Le Mouvement national des Québécoises et Québécois (MNQ) a profité de la Conférence des Sociétés, instance qui réunit l’ensemble de ses Sociétés membres, pour proposer que la Charte de la langue française soit modifiée pour étendre au niveau collégial les critères d’accès à l’école publique. « Au cours des 30 dernières années, la preuve a été faite que le système d’éducation est le principal lieu de transmission de la langue et la culture, mais aussi une condition essentielle à l’intégration des nouveaux arrivants », ajoute Chantale Trottier, présidente du MNQ.

Le MNQ appuie ainsi les différentes associations qui se sont prononcées en faveur de cette modification à la loi 101. « Le Québec se doit d’être cohérent avec lui-même.
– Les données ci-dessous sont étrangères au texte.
Record sched := MkSched {
  threads : gmap Z thread;
  rt_thread_priority_table : list (list Z);
  rt_thread_ready_priority_group : Z;
  rt_current_thread : option Z;
  rt_current_priority : Z;
  rt_scheduler_lock_nest : Z;
  rt_thread_defunct : list Z;
  wait_lists : gmap Z (list Z)
}.
#[export] Instance sched_eta : Eta sched := fun s =>
  MkSched (threads s) (rt_thread_priority_table s) (rt_thread_ready_priority_group s) (rt_current_thread s)
    (rt_current_priority s) (rt_scheduler_lock_nest s) (rt_thread_defunct s) (wait_lists s).

(** ** The first bit set *)
Definition __lowest_bit_bitmap : list Z :=
  let row0 := [0; 1; 0; 2; 0; 1; 0; 3; 0; 1; 0; 2; 0; 1; 0] in
  let row n := n :: row0 in
  concat (map row [0; 4; 5; 4; 6; 4; 5; 4; 7; 4; 5; 4; 6; 4; 5; 4]).

Definition __rt_ffs (value : Z) : outcome Z :=
  if value =? 0 then Ok 0
  else if negb (Z.land value 0xff =? 0) then
    b ← zget __lowest_bit_bitmap (Z.land value 0xff); Ok (b + 1)
  else if negb (Z.land value 0xff00 =? 0) then
    b ← zget __lowest_bit_bitmap (Z.land value 0xff00 ≫ 8); Ok (b + 9)
  else if negb (Z.land value 0xff0000 =? 0) then
    b ← zget __lowest_bit_bitmap (Z.land value 0xff0000 ≫ 16); Ok (b + 17)
  else b ← zget __lowest_bit_bitmap (Z.land value 0xff000000 ≫ 24); Ok (b + 25).

(** ** Threads and lists *)
Definition get_thread (tid : Z) : M sched thread :=
  o ← gets (fun s => threads s !! tid);
  match o with
  | Some t => mret t
  | None => lift (Fault FAssert)
  end.

Definition put_thread (tid : Z) (t : thread) : M sched unit :=
  modify (fun s => s <| threads := <[tid := t]> (threads s) |>).

Definition stat_of (t : thread) : Z := Z.land (th_stat t) RT_THREAD_STAT_MASK.
Definition with_stat (stat : Z) (t : thread) : thread :=
  t <| th_stat := Z.lor stat (Z.land (th_stat t) (Z.lnot RT_THREAD_STAT_MASK)) |>.

Definition without (tid : Z) (l : list Z) : list Z := filter (fun x => x <> tid) l.

Definition list_remove (tid : Z) : M sched unit :=
  modify (fun s => s <| rt_thread_priority_table := map (without tid) (rt_thread_priority_table s) |>
    <| rt_thread_defunct := without tid (rt_thread_defunct s) |>
    <| wait_lists := without tid <$> wait_lists s |>).

(** ** Operations *)

(** The first thread of the most urgent ready list, with its priority. *)
Definition _get_highest_priority_thread : M sched (Z * Z) :=
  g ← gets rt_thread_ready_priority_group;
  n ← lift (__rt_ffs g);
  let highest_ready_priority := n - 1 in
  table ← gets rt_thread_priority_table;
  l ← lift (zget table highest_ready_priority);
  match l with
  | tid :: _ => mret (tid, highest_ready_priority)
  | [] => lift (Fault FOutOfBounds)
  end.

Definition rt_system_scheduler_init : M sched unit :=
  modify (fun s => s <| rt_scheduler_lock_nest := 0 |>
    <| rt_thread_priority_table := replicate (Z.to_nat RT_THREAD_PRIORITY_MAX) [] |>
    <| rt_thread_ready_priority_group := 0 |> <| rt_thread_defunct := [] |>).

Definition rt_schedule_insert_thread (tid : Z) : M sched unit :=
  t ← get_thread tid;
  cur ← gets rt_current_thread;
  if bool_decide (cur = Some tid) then put_thread tid (with_stat RT_THREAD_RUNNING t) else
  put_thread tid (with_stat RT_THREAD_READY t);;
  table ← gets rt_thread_priority_table;
  l ← lift (zget table (th_priority t));
  table ← lift (zset table (th_priority t) (l ++ [tid]));
  rt_thread_priority_table ::= table;;
  g ← gets rt_thread_ready_priority_group;
  rt_thread_ready_priority_group ::= Z.lor g (th_number_mask t).

Definition rt_schedule_remove_thread (tid : Z) : M sched unit :=
  t ← get_thread tid;
  list_remove tid;;
  table ← gets rt_thread_priority_table;
  l ← lift (zget table (th_priority t));
  g ← gets rt_thread_ready_priority_group;
  when bool_decide (l = []) do rt_thread_ready_priority_group ::= Z.land g (Z.lnot (th_number_mask t)).

Definition rt_system_scheduler_start : M sched unit :=
  '(to_thread, _) ← _get_highest_priority_thread;
  rt_current_thread ::= Some to_thread;;
  rt_schedule_remove_thread to_thread;;
  t ← get_thread to_thread;
  put_thread to_thread (t <| th_stat := RT_THREAD_RUNNING |>).

Definition rt_schedule : M sched unit :=
  nest ← gets rt_scheduler_lock_nest;
  if negb (nest =? 0) then skip else
  g ← gets rt_thread_ready_priority_group;
  if g =? 0 then skip else
  '(to_thread, highest_ready_priority) ← _get_highest_priority_thread;
  cur ← gets rt_current_thread;
  match cur with
  | None => lift (Fault FNull)
  | Some current =>
      c ← get_thread current;
      let running := stat_of c =? RT_THREAD_RUNNING in
      let stays := running && (th_priority c <? highest_ready_priority) in
      let to_thread := if stays then current else to_thread in
      if negb (to_thread =? current) then
        rt_current_priority ::= u8 highest_ready_priority;;
        rt_current_thread ::= Some to_thread;;
        (when running do rt_schedule_insert_thread current);;
        rt_schedule_remove_thread to_thread;;
        t ← get_thread to_thread;
        put_thread to_thread (with_stat RT_THREAD_RUNNING t)
      else
        rt_schedule_remove_thread current;;
        t ← get_thread current;
        put_thread current (with_stat RT_THREAD_RUNNING t)
  end.

Definition rt_enter_critical : M sched unit :=
  n ← gets rt_scheduler_lock_nest; rt_scheduler_lock_nest ::= s16 (n + 1).

Definition rt_exit_critical : M sched unit :=
  n ← gets rt_scheduler_lock_nest;
  rt_scheduler_lock_nest ::= s16 (n - 1);;
  n ← gets rt_scheduler_lock_nest;
  if n <=? 0 then rt_scheduler_lock_nest ::= 0;; rt_schedule else skip.

Definition rt_critical_level : M sched Z := n ← gets rt_scheduler_lock_nest; mret (u16 n).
La loi 101 doit aujourd’hui s’appliquer au secteur collégial. Par souci de cohérence, nous devons nous assurer que l’esprit de la loi de Camille Laurin soit respecté », conclut la présidente du MNQ.

Fondé en 1947, le Mouvement national des Québécoises et Québécois (MNQ) regroupe aujourd’hui dix-neuf (19) Sociétés nationales et Sociétés Saint-Jean-Baptiste réparties sur tout le territoire du Québec et compte, au total, quelque 110 000 membres. Il a pour mission de promouvoir un Québec libre, français et démocratique.